PROVIDED INFORMATION section start

Lemma read_rate_limit_shown keep steps n new old :
  shows Y n (section_tree keep
    [("enabled", TBool (rl_enabled new)); ("max_step_rad", section_tree steps (max_step_keys new))]) ->
  rate_shaped new -> rate_shaped old ->
  read_rate_limit Y (Ok tt) n old = (Ok tt, merge_rate_limit keep steps new old).
Proof.
  intros Hn Hs Ho. unfold read_rate_limit, opt_bool. shown_reads.
  match goal with |- context [subsection Y _ _ n _ ?mid] => assert (Hm : rate_shaped mid) by exact Ho end.
  rewrite (subsection_shown _ _ _ _ "max_step_rad" _ _ _ _ Hn eq_refl (fun c Hc => read_max_step_shown _ _ _ _ Hc Hs Hm)).
  unfold merge_rate_limit. by destruct (keep "max_step_rad").
Qed.
(** *** The whole file *)

Lemma read_config_shown keep a root new old :
  shows Y root (config_tree keep a new) -> matrix3 (right_axis_matrix a) -> matrix3 (left_axis_matrix a) ->
  config_shaped new -> config_shaped old ->
  read_config Y root old = (Ok tt, merge_config keep a new old).
Proof.
  intros Hn Hr Hl [N1 N2 N3 N4 N5 N6 N7] [O1 O2 O3 O4 O5 O6 O7]. unfold read_config.
  assert (mapping_shaped (vc_mapping new)) by (by split_and!). assert (mapping_shaped (vc_mapping old)) by (by split_and!).
  assert (rate_shaped (vc_rate_limit new)) by (by split). assert (rate_shaped (vc_rate_limit old)) by (by split).
  rewrite (subsection_shown _ _ _ _ "vr_mapping" _ _ _ _ Hn eq_refl
    (fun c Hc => read_mapping_shown _ _ _ _ _ Hc Hr Hl ltac:(done) ltac:(done))).
  rewrite (subsection_shown _ _ _ _ "ik" _ _ _ _ Hn eq_refl (fun c Hc => read_ik_shown _ _ _ _ _ Hc)).
  rewrite (subsection_shown _ _ _ _ "telemetry" _ _ _ _ Hn eq_refl (fun c Hc => read_tel_shown _ _ _ _ Hc)).
  rewrite (subsection_shown _ _ _ _ "human_model" _ _ _ _ Hn eq_refl (fun c Hc => read_human_shown _ _ _ _ Hc)).
  rewrite (subsection_shown _ _ _ _ "swivel_prior" _ _ _ _ Hn eq_refl (fun c Hc => read_swivel_shown _ _ _ _ Hc)).
  rewrite (subsection_shown _ _ _ _ "rate_limit" _ _ _ _ Hn eq_refl
    (fun c Hc => read_rate_limit_shown _ _ _ _ _ Hc ltac:(done) ltac:(done))).
  rewrite (subsection_shown _ _ _ _ "debug" _ _ _ _ Hn eq_refl (fun c Hc => read_debug_shown _ _ _ _ Hc)).
  reflexivity.
Qed.
End reading.

(** ** Properties *)

(** C39: A configuration file of the VR leader sets what it names and nothing
    else. With a YAML library whose calls return or throw, loading returns for
    every file (no write leaves an array, no exception escapes) settings whose
    arrays and matrices have the dimensions the loop uses. A file with any of
    the sections and keys of some settings [c] sets exactly those: every entry
    of every list and matrix at its own place, the right hand's in the right
    hand's member; an alias ([right_axis_matrix], [left_axis_matrix],
    [convergence_tol_pos_m], [convergence_tol_ori_rad]) wins over the name it
    stands for, and a missing key or section leaves the default. *)
Theorem vr_config_file (Y : YamlLib) (path : string) (HY : yaml_defined Y) :
  (exists c, load_config Y path = Ok c /\ config_shaped c) /\
    forall keep a c root,
    config_shaped c -> matrix3 (right_axis_matrix a) -> matrix3 (left_axis_matrix a) ->
    LoadFile Y path = Ok root -> shows Y root (config_tree keep a c) ->
    load_config Y path = Ok (merge_config keep a c vr_config_default).
Proof.
  split.
  - destruct (load_config_total Y HY path) as [c Hc]. exists c. split; [done|]. by eapply load_config_shaped.
  - intros keep a c root Hc Hr Hl Hf Hs. unfold load_config. rewrite Hf.
    by rewrite (read_config_shown Y keep a root c _ Hs Hr Hl Hc default_shaped).
Qed.

(** A file with a right and a left matrix, one of them by its alias, and a step
    limit; everything else stays as it was. *)
Definition swap_xy : Matrix := [[d0; d1; d0]; [d1; d0; d0]; [d0; d0; d1]].
Definition flip_z : Matrix := [[d1; d0; d0]; [d0; d1; d0]; [d0; d0; dlit (-1) 0]].

Definition file_settings : VrTeleopConfig :=
  with_mapping (fun m => mkVrMapping (position_scale_xyz m) (d_of_Z 5) (deadband_m m) (max_delta_per_cycle_m m)
    swap_xy flip_z (right_rotation_matrix m) (left_rotation_matrix m) true "delta_then_anchor" d0 d1) vr_config_default.

Definition file_aliases : Aliases := mkAliases swap_xy flip_z (dlit 1 2) (dlit 1 2).

Definition file_keys (section key : string) : bool :=
  match section with
  | "root" => String.eqb key "vr_mapping"
  | _ => existsb (String.eqb key) ["right_translation_matrix"; "left_axis_matrix"; "rotation_compose_order"]
  end.

Definition file_yaml : YamlLib := tree_yaml (Ok (config_tree file_keys file_aliases file_settings)).

Lemma vr_config_file_witness :
  exists c, load_config file_yaml "vr.yaml" = Ok c /\
    right_translation_matrix (vc_mapping c) = swap_xy /\ left_translation_matrix (vc_mapping c) = flip_z /\
    rotation_compose_order (vc_mapping c) = "delta_then_anchor" /\ invert_rotation_delta (vc_mapping c) = false /\
    vc_ik c = vc_ik vr_config_default.
Proof.
  exists (merge_config file_keys file_aliases file_settings vr_config_default). split.
  - destruct (vr_config_file file_yaml "vr.yaml") as [_ H]; [by apply tree_yaml_defined|].
    apply (H file_keys file_aliases file_settings (config_tree file_keys file_aliases file_settings)).
    + constructor; try done; split; try done; by repeat constructor.
    + split; [done|by repeat constructor].
    + split; [done|by repeat constructor].
    + reflexivity.
    + apply tree_shows.
  - split_and!; reflexivity.
Defined.
(* ===== verification/VrFacts.v ===== *)
(** * VrFacts: facts about the VR leader

    One cycle's effect on an arm in every branch, the packets it sends, what its
    sockets accept, and two properties of whole executions: the joints of an
    enabled packet are one limited step away from the packet before it, and no
    sequence of datagrams and cycles makes the program fail. *)

From Stdlib Require Import SpecFloat.
From S2P Require Import Prelude Float64 Float64Round Float64Arith Float64Ops Float64Order Float64Facts.
From S2P Require Import Crc32 Wire Packets PacketCodec Dynamics Swivel Ik IkFacts VrConfig VrLeader.

Open Scope Z_scope.

(** ** Limited steps *)

Lemma dmul_comm x y : dmul x y = dmul y x.
Proof.
  unfold dmul. destruct x as [sx|sx| |sx mx ex], y as [sy|sy| |sy my ey]; try done;
    try (by destruct sx, sy). simpl. by rewrite xorb_comm, Pos.mul_comm, Z.add_comm.
Qed.

Lemma dmul_opp_l x y : is_nan x = false -> is_nan y = false -> is_nan (dmul x y) = false ->
  dmul (dopp x) y = dopp (dmul x y).
Proof.
  intros Hx Hy. unfold dmul. destruct x as [sx|sx| |sx mx ex], y as [sy|sy| |sy my ey]; try done;
    try (by destruct sx, sy). simpl. intros _. unfold binary_round_aux.
  destruct (shr_fexp 53 1024 _ _ _) as [m e]. destruct (shr_fexp 53 1024 _ e _) as [m' e'].
  destruct (shr_m m'); [by destruct sx, sy| |done]. destruct (e' <=? 1024 - 53); by destruct sx, sy.
Qed.

(** A comparison that fails on the magnitude bounds the number or meets a NaN. *)
Lemma not_above_bounds m d :
  is_nan m = false -> sign m = false -> dltb m (dabs d) = false ->
  is_nan d = true \/ (dleb (dopp m) d = true /\ dleb d m = true).
Proof.
  unfold dltb, dleb, SFltb, SFleb. intros Nm Sm.
  destruct d as [sd|sd| |sd md ed]; [right|right|by left|right];
    (destruct m as [sm|sm| |sm mm em]; try done; simpl in Sm; subst; [by destruct sd..|]); try by destruct sd.
  revert H. simpl. destruct sd; simpl.
  - destruct (em ?= ed) eqn:E1; simpl; [destruct (Pos.compare_cont Eq mm md)|..]; done.
  - rewrite (Z.compare_antisym em ed). destruct (em ?= ed); simpl; try done.
    change (Pos.compare_cont Eq md mm) with (md ?= mm)%positive. rewrite (Pos.compare_antisym mm md).
    change (Pos.compare_cont Eq mm md) with (mm ?= md)%positive. by destruct (mm ?= md)%positive.
Qed.

(** [t'] is [t] plus a step of at most [m], in the program's arithmetic; when the
    step is not a number, neither is the result. *)
Definition step_within (m t t' : double) : Prop :=
  exists d, t' = (t + d)%D /\ (is_nan d = true \/ (dleb (dopp m) d = true /\ dleb d m = true)).

Lemma step_within_number m t t' :
  step_within m t t' -> is_nan t' = false ->
  exists d, t' = (t + d)%D /\ dleb (dopp m) d = true /\ dleb d m = true.
Proof.
  intros (d & -> & [Hn|Hb]) Ht; [|by exists d]. exfalso.
  destruct d; try discriminate Hn. by destruct t.
Qed.

Lemma limit_step_within x t m : fnn m -> step_within m t (limit_step true x t m).
Proof.
  intros [(V & N & S) F]. unfold limit_step. cbv zeta. cbn [andb].
  assert (Hm : forall d, scaled (dabs d) = scaled m -> valid (dabs d) -> is_nan (dabs d) = false ->
    is_nan d = false -> dleb (dopp m) d = true /\ dleb d m = true).
  { intros d Hs Hv Hn Hd. destruct (not_above_bounds m d N S) as [Hx|Hx]; [|congruence|done].
    rewrite dltb_scaled, Hs by done. apply Z.ltb_irrefl. }
  destruct (dltb m (dabs (x - t)%D)) eqn:E.
  - destruct (dltb d0 (x - t)%D).
    + exists m. rewrite (dmul_comm d1 m), dmul_1_r by done. split; [done|]. right.
      apply Hm; try done; by destruct m as [[]|[]| |[] ? ?].
    + exists (dopp m). rewrite dmul_opp_l, (dmul_comm d1 m), dmul_1_r; try done.
      * split; [done|]. right. apply Hm; try done; by destruct m as [[]|[]| |[] ? ?].
      * by rewrite (dmul_comm d1 m), dmul_1_r.
  - exists (x - t)%D. split; [done|]. by apply not_above_bounds.
Qed.

Section arm.
Context (env : VrEnv) (la : EigenOps) (ve : EigenVec) (ge : EigenGeometry) (pow : double -> double -> double).

(** The joints of an arm move by limited steps. *)
Definition steps_within (side : ArmSide) (q q' : list double) : Prop :=
  forall i t t' m, q !! i = Some t -> q' !! i = Some t' -> max_steps env side !! i = Some m -> step_within m t t'.

Lemma limit_joints_ok side x q q' :
  limit_joints env side x q = Ok q' ->
  length q' = 7%nat /\ (7 <= length q)%nat /\ (7 <= length (max_steps env side))%nat /\
  (rl_enabled (vc_rate_limit (ve_cfg env)) = true -> Forall fnn (max_steps env side) -> steps_within side q q').
Proof.
  unfold limit_joints. intros [Hl Hf]%for_n_ok.
  destruct (lookup_lt_is_Some_2 q' 6) as [y Hy]; [lia|].
  pose proof (Hf _ _ Hy) as (? & _ & (? & Ht%vget_ok & (? & Hm%vget_ok & _)%bind_ok)%bind_ok)%bind_ok.
  apply lookup_lt_Some in Ht, Hm. split_and!; [done|lia|lia|]. intros He Hfnn i t t' m Hti Hti' Hmi.
  pose proof (Hf _ _ Hti') as (z & _ & (t0 & Ht0%vget_ok & (m0 & Hm0%vget_ok & [= <-])%bind_ok)%bind_ok)%bind_ok.
  rewrite Hti in Ht0. rewrite Hmi in Hm0. injection Ht0 as <-. injection Hm0 as <-. rewrite He.
  apply limit_step_within. rewrite Forall_lookup in Hfnn. by eapply Hfnn.
Qed.

(** What a held grip does to the targets. *)
Lemma track_hand_inv side vr fb grip s s' ok :
  track_hand env la ve ge pow side vr fb grip s = Ok (s', ok) ->
  target_grip s' = grip /\
  (ok = false /\ target_q s' = target_q s \/
   ok = true /\ exists q_ik, limit_joints env side q_ik (target_q s) = Ok (target_q s')).
Proof.
  unfold track_hand. cbv zeta. intros ([anchor burst] & _ & H)%bind_ok. apply bind_ok in H as (x_des & _ & H).
  destruct (estimate_swivel _ _ _ _ _) as [sw st]. apply bind_ok in H as (aq & _ & H).
  apply bind_ok in H as ([ik [solved q_ik]] & _ & H). apply bind_ok in H as (_ & _ & H).
  apply bind_ok in H as (q & Hq & [= <- <-]). split; [done|]. destruct solved; [right|left].
  - split; [done|]. by exists q_ik.
  - injection Hq as <-. done.
Qed.

Lemma process_arm_inv side vr stale conn fb s s' ok :
  process_arm env la ve ge pow side vr stale conn fb s = Ok (s', ok) ->
  let avail := conn || ve_dry_run env in
  let hold := held (vr_arm_of side vr) in
  (stale = true /\ s' = s /\ ok = false) \/
  (stale = false /\ target_grip s' = grip_command env (vr_arm_of side vr) /\
   (hold && avail = false /\ anchor_active (vr_anchor s') = false /\ ok = false /\
      target_q s' = (if avail then fb else target_q s) \/
    hold && avail = true /\
      (ok = false /\ target_q s' = target_q s \/
       ok = true /\ exists q_ik, limit_joints env side q_ik (target_q s) = Ok (target_q s')))).
Proof.
  unfold process_arm. destruct stale; [intros [= <- <-]; by left|]. cbv zeta. intros H. right. split; [done|].
  destruct (held _ && (conn || ve_dry_run env)) eqn:E.
  - apply track_hand_inv in H as [Hg H]. split; [done|]. by right.
  - injection H as <- <-. split; [done|]. by left.
Qed.

Lemma target_q_deactivate (b : bool) s : target_q (if b then deactivate s else s) = target_q s.
Proof. by destruct b. Qed.

Lemma target_grip_deactivate (b : bool) s : target_grip (if b then deactivate s else s) = target_grip s.
Proof. by destruct b. Qed.

Lemma vr_packet_inv side seq q grip en p :
  vr_packet side seq q grip en = Ok p ->
  (7 <= length q)%nat /\
  p = mkTeleopPacket TELEOP_MAGIC TELEOP_VERSION (Z.of_nat (wire_size TeleopPacket)) seq 0 (arm_side_u8 side)
        (control_mode_u8 UNILATERAL) (if has_nan (take 7 q) then 0 else if en then 1 else 0) 0 7 1 0 0
        (map bits_of_double (take 7 q) ++ [0]) (replicate 8 0) [bits_of_double grip; 0; 0; 0] (replicate 4 0) 0.
Proof.
  unfold vr_packet. intros (js & [Hl Hf]%for_n_ok & [= <-])%bind_ok.
  assert (Hlook : forall i x, js !! i = Some x -> q !! i = Some x).
  { intros i x Hx. apply vget_ok. by apply Hf. }
  assert (Hq : (7 <= length q)%nat).
  { destruct (lookup_lt_is_Some_2 js 6) as [y Hy]; [lia|]. apply Hlook, lookup_lt_Some in Hy. lia. }
  split; [done|]. replace js with (take 7 q); [done|]. apply list_eq_same_length with 7%nat; [done|rewrite length_take; lia|].
  intros i x y Hi Hx Hy. apply Hlook in Hy. rewrite lookup_take_lt in Hx by done. congruence.
Qed.

(** Joints of an arm's packet. *)
Lemma vr_packet_joint side seq q grip en p i t :
  vr_packet side seq q grip en = Ok p -> (i < 7)%nat -> q !! i = Some t ->
  tp_arm_pos p !! i = Some (bits_of_double t) /\ (tp_enable p = 1 -> is_nan t = false).
Proof.
  intros [Hq ->]%vr_packet_inv Hi Ht. cbn [tp_arm_pos tp_enable].
  assert (Hti : take 7 q !! i = Some t) by by rewrite lookup_take_lt.
  split.
  - rewrite lookup_app_l by (rewrite length_map, length_take; lia). by rewrite list_lookup_fmap, Hti.
  - destruct (has_nan (take 7 q)) eqn:E; [done|]. intros _. apply not_true_is_false. intros Hn.
    apply not_true_iff_false in E. apply E. apply existsb_exists. exists t. split; [|done].
    apply list_elem_of_In. by eapply list_elem_of_lookup_2.
Qed.
End arm.

(** *** The two arms of the program *)

Definition vr_side (side : ArmSide) (a : VrApp) : VrSide := match side with RIGHT => va_right a | LEFT => va_left a end.
Definition vr_fb (side : ArmSide) (a : VrApp) : list double := match side with RIGHT => va_fb_r a | LEFT => va_fb_l a end.
Definition vo_packet (side : ArmSide) (o : VrOutput) : TeleopPacket :=
  match side with RIGHT => vo_right o | LEFT => vo_left o end.
Definition vo_ik (side : ArmSide) (o : VrOutput) : bool := match side with RIGHT => vo_ik_r o | LEFT => vo_ik_l o end.

Section cycle.
Context (env : VrEnv) (la : EigenOps) (ve : EigenVec) (ge : EigenGeometry) (pow : double -> double -> double).
#[local] Abbreviation cycle := (vr_cycle env la ve ge pow).

(** Whether the loop commands an arm to follow, before the check for NaN. *)
Definition vr_enable (side : ArmSide) (i : VrInput) (a : VrApp) : bool :=
  arm_enable env (held (vr_arm_of side (va_vr_state a))) (va_tel_connected a) (vs_estop (va_vr_state a))
    (telemetry_stale env (vi_now i) a).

PROVIDED INFORMATION section end

> **WHAT IS EXPECTED**: Beginning with the line that has "- rewrite (Z.compare_antisym" and ending with the line that has "is_nan d = false", set down the lines above exactly and include no others.

> **EXERCISE SOLUTION**:
  - rewrite (Z.compare_antisym em ed). destruct (em ?= ed); simpl; try done.
    change (Pos.compare_cont Eq md mm) with (md ?= mm)%positive. rewrite (Pos.compare_antisym mm md).
    change (Pos.compare_cont Eq mm md) with (mm ?= md)%positive. by destruct (mm ?= md)%positive.
Qed.

(** [t'] is [t] plus a step of at most [m], in the program's arithmetic; when the
    step is not a number, neither is the result. *)
Definition step_within (m t t' : double) : Prop :=
  exists d, t' = (t + d)%D /\ (is_nan d = true \/ (dleb (dopp m) d = true /\ dleb d m = true)).

Lemma step_within_number m t t' :
  step_within m t t' -> is_nan t' = false ->
  exists d, t' = (t + d)%D /\ dleb (dopp m) d = true /\ dleb d m = true.
Proof.
  intros (d & -> & [Hn|Hb]) Ht; [|by exists d]. exfalso.
  destruct d; try discriminate Hn. by destruct t.
Qed.

Lemma limit_step_within x t m : fnn m -> step_within m t (limit_step true x t m).
Proof.
  intros [(V & N & S) F]. unfold limit_step. cbv zeta. cbn [andb].
  assert (Hm : forall d, scaled (dabs d) = scaled m -> valid (dabs d) -> is_nan (dabs d) = false ->
    is_nan d = false -> dleb (dopp m) d = true /\ dleb d m = true).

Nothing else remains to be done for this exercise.